RECORD EXCERPTS ::
____________

(* ===== verification/Messages.v ===== *)
(** * Messages: error messages, tracing and library initialisation

    src/setup.c and the message functions of src/internal.c. *)

From S2P Require Import Prelude Format Types World Logic.
Open Scope Z_scope.

(** [strcasecmp(a, b) == 0] in the C locale. *)
Definition to_lower (c : ascii) : ascii :=
  let n := nat_of_ascii c in
  if (65 <=? n)%nat && (n <=? 90)%nat then ascii_of_nat (n + 32) else c.

Fixpoint strcase_eq (a b : string) : bool :=
  match a, b with
  | EmptyString, EmptyString => true
  | String c a', String d b' => Ascii.eqb (to_lower c) (to_lower d) && strcase_eq a' b'
  | _, _ => false
  end.

(** [val && (!strcasecmp(val, "yes") || !strcmp(val, "1"))] *)
Definition env_enabled (val : option string) : bool :=
  match val with
  | Some v => strcase_eq v "yes" || String.eqb v "1"
  | None => false
  end.

(** [ocxl_err_to_string]: an error value is an [int]. *)
Definition ocxl_err_to_string (err : Z) : string :=
  match err with
  | 0 => "OK"
  | -1 => "No memory"
  | -3 => "AFU context not available"
  | -4 => "AFU interrupt not available"
  | -5 => "Internal error"
  | -6 => "Already done"
  | -7 => "Out of bounds"
  | -8 => "No more contexts"
  | -9 => "Invalid arguments"
  | _ => "Unknown error"
  end.

Definition MAX_MESSAGE_LENGTH : nat := 255.

Section messages.
Context {K : Type} `{Platform K} `{Abi}.

Definition ocxl_enable_messages (sources : Z) : M K unit :=
  g ← get_globals;
  set_globals (g <| g_verbose_errors := c_bool (Z.land sources OCXL_ERRORS) |>
                 <| g_tracing := c_bool (Z.land sources OCXL_TRACING) |>).

Definition ocxl_set_error_message_handler (h : handler) : M K unit :=
  g ← get_globals;
  set_globals (g <| g_error_handler := h |>).

Definition ocxl_info : string := libocxl_info.

(** [ocxl_set_sys_path], [ocxl_set_dev_path] (test builds) *)
Definition ocxl_set_sys_path (path : string) : M K unit :=
  g ← get_globals; set_globals (g <| g_sys_path := Some path |>).

Definition ocxl_set_dev_path (path : string) : M K unit :=
  g ← get_globals; set_globals (g <| g_dev_path := Some path |>).

Definition libocxl_init : M K unit :=
  call (SLock libocxl_inited_mutex);;
  g ← get_globals;
  if g_libocxl_inited g then call (SUnlock libocxl_inited_mutex) else
  val ← call (SGetenv "LIBOCXL_INFO");
  when (env_enabled val) (call (SStderr (libocxl_info +:+ String "010" ""))) ;;
  val ← call (SGetenv "LIBOCXL_TRACE_ALL");
  g ← get_globals;
  when (env_enabled val) (set_globals (g <| g_tracing_all := true |> <| g_tracing := true |>)) ;;
  val ← call (SGetenv "LIBOCXL_VERBOSE_ERRORS_ALL");
  g ← get_globals;
  when (env_enabled val)
    (set_globals (g <| g_verbose_errors_all := true |> <| g_verbose_errors := true |>)) ;;
  val ← call (SGetenv "LIBOCXL_SYSPATH");
  g ← get_globals;
  (match val with Some v => set_globals (g <| g_sys_path := Some v |>) | None => mret tt end) ;;
  g ← get_globals;
  set_globals (g <| g_libocxl_inited := true |>) ;;
  call (SUnlock libocxl_inited_mutex).

(** [fprintf(stderr, fmt, ...)] *)
Definition fprintf_stderr (fmt : string) (args : list arg) : M K unit :=
  match vformat fmt args with
  | Some text => call (SStderr text)
  | None => undefined
  end.

Definition tab : string := String "009" "".
Definition newline : string := String "010" "".

Definition trace_message (label file : string) (line : Z) (function : string)
    (format : string) (args : list arg) : M K unit :=
  call (SLock stderr_mutex) ;;
  fprintf_stderr ("%s: %s:%d" +:+ tab +:+ "%s():" +:+ tab +:+ tab)
    [AStr label; AStr file; AInt line; AStr function] ;;
  fprintf_stderr format args ;;
  fprintf_stderr newline [] ;;
  call (SUnlock stderr_mutex).

(** The macros [TRACE] (an AFU's own flag) and [TRACE_OPEN] (the global one). *)
Definition TRACE (afu : ptr) (file : string) (line : Z) (function : string)
    (format : string) (args : list arg) : M K unit :=
  a ← get_afu afu;
  when (afu_tracing a) (trace_message "Trace" file line function format args).

Definition TRACE_OPEN (file : string) (line : Z) (function : string)
    (format : string) (args : list arg) : M K unit :=
  g ← get_globals;
  when (g_tracing g) (trace_message "Trace" file line function format args).

Definition ocxl_default_error_handler (error : Z) (message : string) : M K unit :=
  call (SLock stderr_mutex) ;;
  fprintf_stderr ("ERROR: %s: %s" +:+ newline) [AStr (ocxl_err_to_string error); AStr message] ;;
  call (SUnlock stderr_mutex).

Definition ocxl_afu_get_device_path (afu : ptr) : M K ptr :=
  a ← get_afu afu; mret (afu_device_path a).

Definition ocxl_default_afu_error_handler (afu : ptr) (error : Z) (message : string) : M K unit :=
  dev ← ocxl_afu_get_device_path afu;
  call (SLock stderr_mutex) ;;
  name ← (if dev =? NULL then mret "No AFU"%string else get_str dev);
  fprintf_stderr ("ERROR: %s" +:+ tab +:+ "%s: %s" +:+ newline)
    [AStr name; AStr (ocxl_err_to_string error); AStr message] ;;
  call (SUnlock stderr_mutex).

(** [vsnprintf(buf, sizeof(buf), format, ap)] into the message buffer. *)
Definition message_text (format : string) (args : list arg) : M K string :=
  match vformat format args with
  | Some text => mret (truncate MAX_MESSAGE_LENGTH text)
  | None => undefined
  end.

Definition errmsg (afu : ptr) (error : ocxl_err) (format : string) (args : list arg) : M K unit :=
  let code := ocxl_err_code error in
  if negb (afu =? NULL) then
    a ← get_afu afu;
    when (afu_verbose_errors a)
      (buf ← message_text format args;
       match afu_error_handler a with
       | DefaultHandler => ocxl_default_afu_error_handler afu code buf
       | UserHandler f => call (SCallback f afu code buf)
       end)
  else
    g ← get_globals;
    when (g_verbose_errors g)
      (buf ← message_text format args;
       match g_error_handler g with
       | DefaultHandler => ocxl_default_error_handler code buf
       | UserHandler f => call (SCallback f NULL code buf)
       end).

(** The arguments [errno, strerror(errno)] of a message. *)
Definition errno_args : M K (list arg) :=
  e ← call SErrno; mret [AInt e; AStr (strerror e)].

(** ** Rules: reporting leaves everything but the log of messages alone *)

Implicit Types (w : world K).

(** [p] is an AFU whose device path, if it has one, is a string. *)
Definition afu_at w (p : ptr) (a : ocxl_afu) : Prop :=
  w_heap w !! p = Some (HAfu a) ∧
  (afu_device_path a = NULL ∨ ∃ s, w_heap w !! afu_device_path a = Some (HStr s)).

(** The owner of a message: no AFU, or a live one. *)
Definition can_report w (p : ptr) : Prop := p = NULL ∨ ∃ a, afu_at w p a.

Lemma afu_at_same_mem w w' p a : same_mem w w' → afu_at w p a → afu_at w' p a.
Proof. intros [E _ _]. unfold afu_at. by rewrite E. Qed.

Lemma can_report_same_mem w w' p : same_mem w w' → can_report w p → can_report w' p.
Proof. intros Hs [->|[a Ha]]; [by left|right; eauto using afu_at_same_mem]. Qed.

Lemma can_report_quiet w w' p : quiet w w' → can_report w p → can_report w' p.
Proof. intros []. by apply can_report_same_mem. Qed.

Lemma wp_fprintf_stderr fmt args Q w :
  conforms fmt args = true → (∀ w', quiet w w' → Q tt w') → wp (fprintf_stderr fmt args) Q w.
Proof.
  intros Hc HQ. unfold fprintf_stderr.
  apply vformat_conforms in Hc as [text ->]. apply wp_call_silent; [done|].
  intros [] w'. apply HQ.
Qed.

(** Sequencing two computations that only report. *)
Lemma wp_quiet_seq (m1 m2 : M K unit) Q w :
  (∀ Q', (∀ w', quiet w w' → Q' tt w') → wp m1 Q' w) →
  (∀ w1, quiet w w1 → ∀ Q', (∀ w', quiet w1 w' → Q' tt w') → wp m2 Q' w1) →
  (∀ w', quiet w w' → Q tt w') → wp (m1 ;; m2) Q w.
Proof.
  intros H1 H2 HQ. apply wp_bind, H1. intros w1 Hw1. apply (H2 w1 Hw1).
  intros w2 Hw2. apply HQ. by etrans.
Qed.

Lemma wp_report {R : Set} (c : sys R) w (Q : R → world K → Prop) :
  silent c = true → (∀ r w', quiet w w' → Q r w') → wp (call c) Q w.
Proof. apply wp_call_silent. Qed.

Lemma wp_report_unit (c : sys unit) w (Q : unit → world K → Prop) :
  silent c = true → (∀ w', quiet w w' → Q tt w') → wp (call c) Q w.
Proof. intros Hc HQ. apply wp_report; [done|]. intros []. apply HQ. Qed.

Lemma wp_trace_message label file line function fmt args Q w :
  conforms fmt args = true → (∀ w', quiet w w' → Q tt w') →
  wp (trace_message label file line function fmt args) Q w.
Proof.
  intros Hc HQ. unfold trace_message.
  apply wp_quiet_seq; [intros; by apply wp_report_unit| |done].
  intros w1 _ Q1 HQ1. apply wp_quiet_seq; [intros; by apply wp_fprintf_stderr| |done].
  intros w2 _ Q2 HQ2. apply wp_quiet_seq; [intros; by apply wp_fprintf_stderr| |done].
  intros w3 _ Q3 HQ3. apply wp_quiet_seq; [intros; by apply wp_fprintf_stderr| |done].
  intros w4 _ Q4 HQ4. by apply wp_report_unit.
Qed.

Lemma wp_TRACE p a file line function fmt args Q w :
  w_heap w !! p = Some (HAfu a) → conforms fmt args = true →
  (∀ w', quiet w w' → Q tt w') → wp (TRACE p file line function fmt args) Q w.
Proof.
  intros Ha Hc HQ. apply wp_bind. eapply wp_get_afu; [done|].
  apply wp_when; [|intros; by apply HQ]. intros. by apply wp_trace_message.
Qed.

Lemma wp_TRACE_OPEN file line function fmt args Q w :
  conforms fmt args = true →
  (∀ w', quiet w w' → Q tt w') → wp (TRACE_OPEN file line function fmt args) Q w.
Proof.
  intros Hc HQ. apply wp_bind, wp_get_globals.
  apply wp_when; [|intros; by apply HQ]. intros. by apply wp_trace_message.
Qed.

Lemma wp_default_error_handler err msg Q w :
  (∀ w', quiet w w' → Q tt w') → wp (ocxl_default_error_handler err msg) Q w.
Proof.
  apply wp_quiet_seq; [intros; by apply wp_report_unit|].
  intros w1 _ Q1 HQ1. apply wp_quiet_seq; [intros; by apply wp_fprintf_stderr| |done].
  intros w2 _ Q2 HQ2. by apply wp_report_unit.
Qed.

Lemma wp_default_afu_error_handler p a err msg Q w :
  afu_at w p a → (∀ w', quiet w w' → Q tt w') →
  wp (ocxl_default_afu_error_handler p err msg) Q w.
Proof.
  intros [Ha Hd] HQ. do 2 apply wp_bind. eapply wp_get_afu; [done|]. apply wp_ret.
  apply wp_quiet_seq; [intros; by apply wp_report_unit| |done].
  intros w1 [[E1 _ _] _] Q1 HQ1. apply wp_bind.
  assert (∀ s, wp (fprintf_stderr ("ERROR: %s" +:+ tab +:+ "%s: %s" +:+ newline)
      [AStr s; AStr (ocxl_err_to_string err); AStr msg] ;; call (SUnlock stderr_mutex)) Q1 w1) as Hk.
  { intros s. apply wp_quiet_seq; [intros; by apply wp_fprintf_stderr| |done].
    intros w2 _ Q2 HQ2. by apply wp_report_unit. }
  destruct (Z.eqb_spec (afu_device_path a) NULL); [by apply wp_ret|].
  destruct Hd as [?|[s Hs]]; [done|]. eapply wp_get_str; [by rewrite E1|]. apply Hk.
Qed.

Lemma wp_message_text fmt args Q w :
  conforms fmt args = true → (∀ s, vformat fmt args = Some s → Q (truncate MAX_MESSAGE_LENGTH s) w) →
  wp (message_text fmt args) Q w.
Proof.
  intros Hc HQ. unfold message_text. apply vformat_conforms in Hc as [s E]. rewrite E. by apply HQ.
Qed.

Lemma wp_errmsg p err fmt args Q w :
  can_report w p → conforms fmt args = true →
  (∀ w', quiet w w' → Q tt w') → wp (errmsg p err fmt args) Q w.
Proof.
  intros Hp Hc HQ. unfold errmsg. destruct (Z.eqb_spec p NULL) as [->|Hne]; simpl.
  - apply wp_bind, wp_get_globals. apply wp_when; [|intros; by apply HQ]. intros _.
    apply wp_bind, wp_message_text; [done|]. intros s _.
    destruct (g_error_handler _); [by apply wp_default_error_handler|by apply wp_report_unit].
  - destruct Hp as [?|[a Ha]]; [done|]. apply wp_bind.
    eapply wp_get_afu; [apply Ha|]. apply wp_when; [|intros; by apply HQ]. intros _.
    apply wp_bind, wp_message_text; [done|]. intros s _.
    destruct (afu_error_handler a);
      [by eapply wp_default_afu_error_handler|by apply wp_report_unit].
Qed.

Lemma wp_errno_args Q w :
  (∀ e w', quiet w w' → Q [AInt e; AStr (strerror e)] w') → wp errno_args Q w.
Proof. intros HQ. apply wp_bind, wp_report; [done|]. intros e w' Hw'. by apply wp_ret, HQ. Qed.

End messages.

____________

WHAT THE EXERCISE ASKS :: Return exactly the lines that run from the top of the listing above to the line containing "Definition ocxl_info : string", please, keeping both end lines and leaving out everything else.

FINISHED TASK ::
(* ===== verification/Messages.v ===== *)
(** * Messages: error messages, tracing and library initialisation

    src/setup.c and the message functions of src/internal.c. *)

From S2P Require Import Prelude Format Types World Logic.
Open Scope Z_scope.

(** [strcasecmp(a, b) == 0] in the C locale. *)
Definition to_lower (c : ascii) : ascii :=
  let n := nat_of_ascii c in
  if (65 <=? n)%nat && (n <=? 90)%nat then ascii_of_nat (n + 32) else c.

Fixpoint strcase_eq (a b : string) : bool :=
  match a, b with
  | EmptyString, EmptyString => true
  | String c a', String d b' => Ascii.eqb (to_lower c) (to_lower d) && strcase_eq a' b'
  | _, _ => false
  end.

(** [val && (!strcasecmp(val, "yes") || !strcmp(val, "1"))] *)
Definition env_enabled (val : option string) : bool :=
  match val with
  | Some v => strcase_eq v "yes" || String.eqb v "1"
  | None => false
  end.

(** [ocxl_err_to_string]: an error value is an [int]. *)
Definition ocxl_err_to_string (err : Z) : string :=
  match err with
  | 0 => "OK"
  | -1 => "No memory"
  | -3 => "AFU context not available"
  | -4 => "AFU interrupt not available"
  | -5 => "Internal error"
  | -6 => "Already done"
  | -7 => "Out of bounds"
  | -8 => "No more contexts"
  | -9 => "Invalid arguments"
  | _ => "Unknown error"
  end.

Definition MAX_MESSAGE_LENGTH : nat := 255.

Section messages.
Context {K : Type} `{Platform K} `{Abi}.

Definition ocxl_enable_messages (sources : Z) : M K unit :=
  g ← get_globals;
  set_globals (g <| g_verbose_errors := c_bool (Z.land sources OCXL_ERRORS) |>
                 <| g_tracing := c_bool (Z.land sources OCXL_TRACING) |>).

Definition ocxl_set_error_message_handler (h : handler) : M K unit :=
  g ← get_globals;
  set_globals (g <| g_error_handler := h |>).

Definition ocxl_info : string := libocxl_info.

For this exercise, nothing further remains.